Cette idée de villes-tests a été défendue, mercredi 6 mai, lors de la deuxième table ronde du Grenelle des ondes consacrée aux antennes- relais, par Robin des toits qui veut "prouver que c'est possible, contrairement à ce qu'en disent les opérateurs". A cette fin, l'association a obtenu l'accord de communes qui forment une sorte de panel urbain et rural : Hérouville, donc, et Courbevoie (Hauts-de-Seine), Niergnies, (Nord) où Orange veut installer une antenne contre la volonté de la majorité des 515 habitants de ce village - mais avec l'accord du propriétaire du terrain -, ainsi que trois villages des Cévennes (Le Vigan, Aumessas et Campestre), le panel couvre des territoires ruraux et urbains.

Accessoirement, cette expérimentation éviterait à Hérouville-Saint-Clair de régler la facture du diagnostic qu'elle entend faire dresser "par un organisme indépendant" afin de connaître les taux d'émission des antennes. Le devis - entre 4 000 et 5 000 euros - est élevé. Pour l'heure, la municipalité s'emploie à gérer avec doigté le retrait d'un réseau WiFi qu'elle a installé il y a cinq ans et à grands frais (15 000 euros).

Occupés à faire enfiler leurs manteaux à leurs petits, les parents d'élèves de l'école maternelle Lebisey d'Hérouville-Saint-Clair se félicitent de la décision. Dans ce petit quartier pavillonnaire, la plupart des parents des 69 élèves ont découvert l'existence de l'antenne WiFi - placée au-dessus du dortoir - en même temps que sa suppression. Il est vrai que la ville n'a pas choisi cette école par hasard : il s'agit d'une maternelle où seule la directrice utilise l'accès à Internet à des fins administratives.

Car l'opération "école sans WiFi" n'a pas pour but de priver les petits Hérouvillais de l'Internet à haut débit mais de présenter une image irréprochable de la commune. "Il fallait impérativement que l'on montre l'exemple", résume le maire qui, avec un sens aigu du tempo médiatique, a lancé son plan de bataille quatre jours après le lancement du Grenelle des ondes.

La préoccupation de la ville remonte à plusieurs mois. Sous l'impulsion de Laurent Mata, premier adjoint, chargé des finances, des ressources humaines et du développement durable, un petit groupe d'élus "s'investit" dans la question. Le jeune et unique élu Verts d'opposition, Raphaël Yem, est associé. "Très content, car cela faisait longtemps que les Verts portent le dossier", et il n'est pas dupe de la soudaine radicalité affichée par la mairie. "Ils découvrent la puissance médiatique du principe de précaution", ironise-t-il espérant que la municipalité "ne calera pas" au moment où il faudra qu'elle s'affronte aux opérateurs.

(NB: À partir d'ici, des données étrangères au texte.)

Lemma create_idempotent_witness :
  ∃ out', create_reservation 9 "q" "r9" (λ d, d) (request 0 60 "q1")
            (create_reservation 0 "q" "r1" (λ d, d) (request 0 3600 "q1") one_space).2
    = (Ok out', (create_reservation 0 "q" "r1" (λ d, d) (request 0 3600 "q1") one_space).2) ∧
    out_reservation_id out' = "r1" ∧ out_idempotent out' = true.
Proof.
  destruct (create_reservation 0 "q" "r1" (λ d, d) (request 0 3600 "q1") one_space) as [res d1] eqn:E.
  destruct res as [out|e]; [|vm_compute in E; discriminate].
  assert (out_reservation_id out = "r1") as <- by (vm_compute in E; injection E as <- _; reflexivity).
  apply (create_idempotent 0 "q" "r1" (λ d, d) (request 0 3600 "q1") one_space out d1 d1 9 "q" "r9" (λ d, d)
    (request 0 60 "q1") "q1"); [by apply empty_ok|intros; constructor|reflexivity|reflexivity|exact E|constructor].
Defined.

(** Two concurrent calls with the same request id create one reservation: when another
    request books it between the check and the INSERT, the unique index refuses the
    second row, and the call returns the first one's reservation. *)
Theorem create_race now nq ni others q d s t i r :
  cq_request_id q = Some i → by_request_id i d = None →
  get_space (cq_id q) d = Some s → sp_tenant_id s = Some t →
  cq_reserved_from q < cq_reserved_until q ≤ cq_reserved_from q + 86400 * sec →
  reservations_ok (reservations (others d)) → r ∈ reservations (others d) → rv_request_id r = i →
  (∀ x, x ∈ reservations (others d) → rv_id x ≠ ni) →
  create_reservation now nq ni others q d = (Ok (render true r), others d).
Proof.
  intros Eq Hnone Hsp Ht Htime Hok Hr Er Hni. unfold create_reservation. rewrite Eq. cbn [or_else].
  rewrite Hnone, Hsp, Ht. unfold insert_reservation. cbn [new_row rv_end_time rv_start_time rv_id rv_request_id].
  rewrite (proj2 (Z.leb_gt _ _)) by lia. rewrite (proj2 (Z.ltb_ge _ _)) by lia.
  rewrite (proj2 (existsb_false _ _)) by (intros x Hx; apply String.eqb_neq, Hni, Hx).
  assert (existsb (λ x, String.eqb (rv_request_id x) i) (reservations (others d)) = true) as ->.
  { apply existsb_exists. exists r. rewrite <- list_elem_of_In, String.eqb_eq. done. }
  f_equal. unfold on_insert_error, by_request_id.
  rewrite (by_request_id_unique _ i r); [|apply Hok|done|done].
  set (m := str_lower _). vm_compute in m. subst m. reflexivity.
Qed.

Lemma create_race_witness :
  let others d := (create_reservation 0 "q" "r1" (λ d, d) (request 0 3600 "q1") d).2 in
  ∃ r, create_reservation 1 "q" "r2" others (request 0 3600 "q1") one_space = (Ok (render true r), others one_space)
    ∧ rv_id r = "r1".
Proof.
  intros others. destruct (find_reservation "r1" (others one_space)) as [r|] eqn:E; [|vm_compute in E; discriminate].
  pose proof (fetchrow_some _ _ _ E) as [Hin _]. vm_compute in E. injection E as <-.
  exists (mkReservation "r1" "s1" "t1" "q1" 0 3600000000 None None CONFIRMED None 0 0).
  split; [|reflexivity].
  apply (create_race 1 "q" "r2" others (request 0 3600 "q1") one_space _ "t1" "q1" _
    eq_refl eq_refl eq_refl eq_refl); [unfold request, sec; cbn; lia| |exact Hin|reflexivity|].
  - eapply reachable_ok; [apply create_steps; intros; constructor|by apply empty_ok].
  - apply Forall_forall. vm_compute. repeat constructor; discriminate.
Defined.

(** ** Cancelling and expiring *)

Lemma elem_of_update {A} (p : A → bool) f l x :
  x ∈ sql_update p f l ↔ ∃ y, y ∈ l ∧ x = (if p y then f y else y).
Proof.
  unfold sql_update. rewrite list_elem_of_fmap. split; intros (y & H1 & H2); eauto.
Qed.
(** The collaborators: whether a ChirpStack client and a downlink queue were given, and
    what the network does with a direct downlink (its queue id). *)
Record Config := mkConfig {
  has_chirpstack : bool; has_queue : bool;
  direct : string → list Z → Z → bool → result exn (option string);
}.

Context (cfg : Config) (faults : CallSite → option exn).

(** ** The lock *)

Definition lock_key (resource : string) : string := "lock:" +:+ resource.

(** The value is the UTC timestamp at the call. *)
Definition lock_value (now : Z) : string := show_Z now.

(** [SET lock_key value NX EX timeout] *)
Definition set_lock (t : Z) (resource value : string) (s : store) : bool * store :=
  r_set_nx s t (lock_key resource) value (Some lock_timeout).

(** Two tries, a tenth of a second apart; [others] acts in between. *)
Definition try_lock (now : Z) (resource : string) (others : store → store) (s : store) : bool * store :=
  let '(acquired, s) := set_lock now resource (lock_value now) s in
  if acquired then (true, s)
  else set_lock (now + 100000) resource (lock_value now) (others s).

(** The GET of the release: does the key still hold our value? *)
Definition owns_lock (t : Z) (resource value : string) (s : store) : bool :=
  match r_get s t (lock_key resource) with
  | Some current => non_empty current && String.eqb current value
  | None => false
  end.

(** The [finally] clause: the key is deleted when it still holds our value. *)
Definition release (now t_end : Z) (resource : string) (s : store) : store :=
  if owns_lock t_end resource (lock_value now) s then r_del s (lock_key resource) else s.

(** [async with acquire_lock(resource): body], the body ending at [t_end] *)
Definition acquire_lock {A} (now t_end : Z) (resource : string) (others : store → store)
  (body : stE World exn A) : stE World exn A := λ w,
  let '(acquired, s) := try_lock now resource others (redis w) in
  let w := mkWorld s (db w) (sent w) in
  if acquired then
    let '(r, w) := body w in (r, on_redis (release now t_end resource) w)
  else (Err (StateTransitionError ("Could not acquire lock for " +:+ resource) None None), w).
(* ===== verification/DisplayMachine.v ===== *)
(** * DisplayMachine: display policies, sensor debouncing and the priority rules

    Models src/src/display_state_machine.py, the SQL function [compute_display_state] of
    src/migrations/006_display_state_machine.sql that it calls, and the policy and
    override endpoints of src/src/routers/display_policies.py.  [Tables] are the tables
    these use besides the reservations of [Database]; [Machine] is the Python object with
    its policy cache.  Timestamps are microseconds.  (The CREATE TABLE of display_policies
    ends in a comma too many; the table is the one it means.) *)

From S2P Require Import Prelude PyUtils Json Redis Models Database Reservations.

Open Scope Z_scope.

(** ** Data *)

Inductive SensorState := Occupied | Vacant | Unknown.
Inductive AdminOverrideType := Blocked | OutOfService.

#[export] Instance sensor_state_eq_dec : EqDecision SensorState.
Proof. solve_decision. Defined.
#[export] Instance override_eq_dec : EqDecision AdminOverrideType.
Proof. solve_decision. Defined.

Record DisplayPolicy := mkPolicy {
  p_id : string; p_tenant_id : string; p_name : string;
  reserved_soon_threshold_sec : Z; sensor_unknown_timeout_sec : Z; debounce_window_sec : Z;
  occupied_color : string; free_color : string; reserved_color : string;
  reserved_soon_color : string; blocked_color : string; out_of_service_color : string;
  blink_reserved_soon : bool; blink_pattern_ms : Z; allow_sensor_override : bool;
}.

(** The dataclass defaults *)
Definition default_policy (id tenant_id name : string) : DisplayPolicy :=
  mkPolicy id tenant_id name 900 60 10 "FF0000" "00FF00" "FFA500" "FFFF00" "808080" "800080" false 500 true.

Record SensorReading := mkSensor { sr_state : SensorState; sr_timestamp : Z }.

Cette heure n'a pas encore sonné mais Laurent Mata est "déterminé" à obtenir d'Orange, de SFR et de Bouygues Telecom, dont les antennes hérissent les toits de la ville, "des niveaux d'exposition les plus proches possibles des niveaux acceptables" et d'aller en justice "s'il le faut" et ainsi de "faire jurisprudence".

En attendant, le maire veut sensibiliser la population. Lui qui ne téléphone plus qu'avec une oreillette a prévu de lancer une campagne publique sur la nocivité des portables pour les enfants.
 
 
50 000 antennes-relais

Réseau. La France compte près de 50 000 antennes-relais pour 56,7 millions d'utilisateurs actifs de téléphonie mobile.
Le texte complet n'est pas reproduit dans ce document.